In this work, we implemented World Models in order to train reinforcement learning agents in the simulated Neurosmash environment. We used background subtraction to enhance the performance of the variational autoencoder component, which allowed the recurrent world model to learn to predict plausible future states. We used a Deep Q Network as the controller component of the World Model setup. We found that both the standard DQN and the DQN with access to the World Model achieved average win rates of over 70%. However, we constructed several baselines, that had no access to any game-state information, and these performed similarly. These findings serve as an indication that the environment is not complex in its current form.
This is the repository for the final project of the (2019) "Neural Information Processing Systems" course at the Radboud University. Please find the remainder of our paper here.

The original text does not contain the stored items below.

(** Modelled from the spec: the device-level primitives of [llops.opencl]
    ([unary_op], [binary_op], [reduce_op], [perm_axis], [inner_slice],
    [matmul], [conv], [convdw], [convdx]) are not part of this source.
    Each one runs a kernel that writes its result into the output buffer it
    is given and returns that buffer; the call is recorded in the trace.
    [reduce_op]'s [start] is [None] when the caller leaves it at its default. *)
Definition unary_op (code : string) (a out : buf) : M buf :=
  fun tr => (Ok (BUnary code a out), tr ++ [P_unary_op]).
Definition binary_op (code : string) (a b out : buf) : M buf :=
  fun tr => (Ok (BBinary code a b out), tr ++ [P_binary_op]).
Definition reduce_op (code : string) (a out : buf) (start : option string) : M buf :=
  fun tr => (Ok (BReduce code a out start), tr ++ [P_reduce_op]).
Definition perm_axis (a : buf) (order : list Z) (out : buf) : M buf :=
  fun tr => (Ok (BPerm a order out), tr ++ [P_perm_axis]).
Definition inner_slice (a : buf) (arg : list (Z * Z)) (out : buf) : M buf :=
  fun tr => (Ok (BSlice a arg out), tr ++ [P_inner_slice]).
Definition matmul (a b out : buf) (transpose_a transpose_b : bool) : M buf :=
  fun tr => (Ok (BMatmul a b out transpose_a transpose_b), tr ++ [P_matmul]).
Definition conv (x w out : buf) (conv_args : list Z) : M buf :=
  fun tr => (Ok (BConv x w out conv_args), tr ++ [P_conv]).
Definition convdw (x g out : buf) (conv_args : list Z) : M buf :=
  fun tr => (Ok (BConvdw x g out conv_args), tr ++ [P_convdw]).
Definition convdx (w g out : buf) (conv_args : list Z) : M buf :=
  fun tr => (Ok (BConvdx w g out conv_args), tr ++ [P_convdx]).

(** [f(...) if ctx.needs_input_grad[i] else None] *)
Definition if_needed (needed : bool) (m : M buf) : M (option buf) :=
  if needed then (b <- m ;; ret (Some b)) else ret None.

(** ** Unary ops *)

Module UnaryOp.
(** [ctx.save_for_backward(input)]; the saved state is [input]. *)
Definition forward (fop : string) (input : buf) : M (buf * buf) :=
  r <- unary_op fop input (Buffer (shape input)) ;;
  ret (input, r).

Definition backward (bop : string) (input grad_output : buf) : M buf :=
  binary_op bop input grad_output (Buffer (shape input)).
End UnaryOp.

Definition ReLU_fop : string := "max(a, (float)0.)".
Definition ReLU_bop : string := "b * (a >= 0)".
Definition Log_fop : string := "log(a)".
Definition Log_bop : string := "b / a".
Definition Exp_fop : string := "exp(a)".
Definition Exp_bop : string := "b * exp(a)".

(** ** Reduce ops *)

(** The [axis] argument as Python receives it. *)
Inductive pyaxis :=
| AxNone
| AxInt (a : Z)
| AxSeq (l : list Z).

(** [osize = np.array(shape); osize[list(axis)] = 1; return osize].
    [list(None)] and [list(int)] raise [TypeError]; numpy fancy assignment
    raises [IndexError] on an index outside [-n, n) and otherwise sets every
    listed position (negative ones counted from the end) to 1. *)
Definition reduce_shape (sh : list Z) (axis : pyaxis) : result (list Z) :=
  match axis with
  | AxNone | AxInt _ => Err TypeError
  | AxSeq l =>
      let n := Z.of_nat (List.length sh) in
      let norm a := if a <? 0 then a + n else a in
      if forallb (fun a => (- n <=? a) && (a <? n)) l then
        Ok (map (fun '(k, s) => if existsb (fun a => norm a =? k) l then 1 else s)
                (combine (map Z.of_nat (seq 0 (List.length sh))) sh))
      else Err IndexError
  end.

Module Sum.
(** Saved state: [input.shape]. *)
Definition forward (input : buf) (axis : pyaxis) : M (list Z * buf) :=
  osize <- lift (reduce_shape (shape input) axis) ;;
  r <- reduce_op "out += a" input (Buffer osize) None ;;
  ret (shape input, r).

Definition backward (shape_input : list Z) (grad_output : buf) : M buf :=
  let r := Buffer shape_input in
  binary_op "a" grad_output r r.
End Sum.

Module Max.
(** Saved state: [(input, axis, ret)]. *)
Definition forward (input : buf) (axis : pyaxis) : M ((buf * pyaxis * buf) * buf) :=
  osize <- lift (reduce_shape (shape input) axis) ;;
  r <- reduce_op "out = max(a,out)" input (Buffer osize) (Some "-INFINITY"%string) ;;
  ret ((input, axis, r), r).

(** [ret2] is updated in place twice; each update rebinds it here. *)
Definition backward (saved : buf * pyaxis * buf) (grad_output : buf) : M buf :=
  let '(input, axis, r) := saved in
  ret2 <- binary_op "1.0*(a==b)" input r (Buffer (shape input)) ;;
  osize <- lift (reduce_shape (shape ret2) axis) ;;
  div <- reduce_op "out += a" ret2 (Buffer osize) (Some "1e-10"%string) ;;
  ret2 <- binary_op "a/b" ret2 div ret2 ;;
  binary_op "a*b" ret2 grad_output ret2.
End Max.

(** ** Binary ops *)

(** [unbroadcast(out, in_sh)] *)
Definition unbroadcast (out : buf) (in_sh : list Z) : M buf :=
  reduce_op "out += a" out (Buffer in_sh) None.

Section BinaryOps.
(** [tinygrad.helpers.binary_broadcast], which is not part of this
    source; it returns the broadcast shape or raises. *)
Variable binary_broadcast : list Z -> list Z -> result (list Z).

(** The common forward of Add, Sub, Mul and Pow:
    [binary_op(code, x, y, Buffer(binary_broadcast(x.shape, y.shape)))]. *)
Definition binary_forward (code : string) (x y : buf) : M buf :=
  sh <- lift (binary_broadcast (shape x) (shape y)) ;;
  binary_op code x y (Buffer sh).

Definition Add_forward (x y : buf) : M ((list Z * list Z) * buf) :=
  r <- binary_forward "a+b" x y ;; ret ((shape x, shape y), r).
Definition Sub_forward (x y : buf) : M ((list Z * list Z) * buf) :=
  r <- binary_forward "a-b" x y ;; ret ((shape x, shape y), r).
Definition Mul_forward (x y : buf) : M ((buf * buf) * buf) :=
  r <- binary_forward "a*b" x y ;; ret ((x, y), r).
Definition Pow_forward (x y : buf) : M ((buf * buf) * buf) :=
  r <- binary_forward "pow(a,b)" x y ;; ret ((x, y), r).
End BinaryOps.

Definition Add_backward (needs_input_grad : bool * bool) (saved : list Z * list Z)
    (grad_output : buf) : M (option buf * option buf) :=
  let '(shape_x, shape_y) := saved in
  gx <- if_needed (fst needs_input_grad) (unbroadcast grad_output shape_x) ;;
  gy <- if_needed (snd needs_input_grad) (unbroadcast grad_output shape_y) ;;
  ret (gx, gy).

Definition Sub_backward (needs_input_grad : bool * bool) (saved : list Z * list Z)
    (grad_output : buf) : M (option buf * option buf) :=
  let '(shape_x, shape_y) := saved in
  gx <- if_needed (fst needs_input_grad) (unbroadcast grad_output shape_x) ;;
  gy <- if_needed (snd needs_input_grad)
          (n <- unary_op "-a" grad_output (Buffer (shape grad_output)) ;;
           unbroadcast n shape_y) ;;
  ret (gx, gy).

(** [tmp] is one buffer shared by both gradients: the second [binary_op]
    writes into the [tmp] the first one left behind. *)
Definition Mul_backward (needs_input_grad : bool * bool) (saved : buf * buf)
    (grad_output : buf) : M (option buf * option buf) :=
  let '(x, y) := saved in
  let tmp := Buffer (shape grad_output) in
  '(grad_x, tmp) <-
    (if fst needs_input_grad then
       t <- binary_op "a*b" y grad_output tmp ;;
       gx <- unbroadcast t (shape x) ;; ret (Some gx, t)
     else ret (None, tmp)) ;;
  grad_y <- if_needed (snd needs_input_grad)
              (t <- binary_op "a*b" x grad_output tmp ;; unbroadcast t (shape y)) ;;
  ret (grad_x, grad_y).

Definition Pow_backward (needs_input_grad : bool * bool) (saved : buf * buf)
    (grad_output : buf) : M (option buf * option buf) :=
  let '(x, y) := saved in
  let tmp := Buffer (shape grad_output) in
  '(grad_x, tmp) <-
    (if fst needs_input_grad then
       t <- binary_op "b * pow(a, b-1.0f)" x y tmp ;;
       t <- binary_op "a*b" grad_output t t ;;
       gx <- unbroadcast t (shape x) ;; ret (Some gx, t)
     else ret (None, tmp)) ;;
  grad_y <- if_needed (snd needs_input_grad)
              (t <- binary_op "log(a) * pow(a, b)" x y tmp ;;
               t <- binary_op "a*b" grad_output t t ;;
               unbroadcast t (shape y)) ;;
  ret (grad_x, grad_y).

(** ** Movement ops *)

(** A list comprehension whose element expression may raise. *)
Fixpoint map_result {A B} (f : A -> result B) (l : list A) : result (list B) :=
  match l with
  | [] => Ok []
  | a :: l' =>
      match f a with
      | Err e => Err e
      | Ok b => match map_result f l' with
                | Err e => Err e
                | Ok bs => Ok (b :: bs)
                end
      end
  end.

Module Reshape.
(** [-np.prod(x.shape) // np.prod(shape)]: the negation and numpy's
    [int64] floor division wrap around (the quotient only for
    [INT64_MIN // -1], which numpy returns as [INT64_MIN]); division by
    zero gives 0, as [Z.div] does.  (When [x.shape] is [()], numpy computes
    the same value as a float.) *)
Definition new_shape (x_shape sh : list Z) : list Z :=
  map (fun s => if s =? -1 then int64_wrap (int64_wrap (- prod x_shape) / prod sh)
                else s) sh.

Definition forward (x : buf) (sh : list Z) : M (list Z * buf) :=
  let r := Buffer_hostbuf (new_shape (shape x) sh) x in
  assert (prod (shape x) =? prod (shape r)) ;;;
  ret (shape x, r).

To reproduce our experiments, various steps have to be taken. Please take into account that for steps 1 and 4, an active environment is required and the settings (such as the port number) should be equal to those in the code.
- A training set for our VAE has to be generated by running get_data.
- Run VAE_train to generate two models, first being the VAE without a weighted loss function and the second being the VAE with a weighted loss function.
- Run rnn_VAE.py with the correct VAE model parameters specificied at the top of the file.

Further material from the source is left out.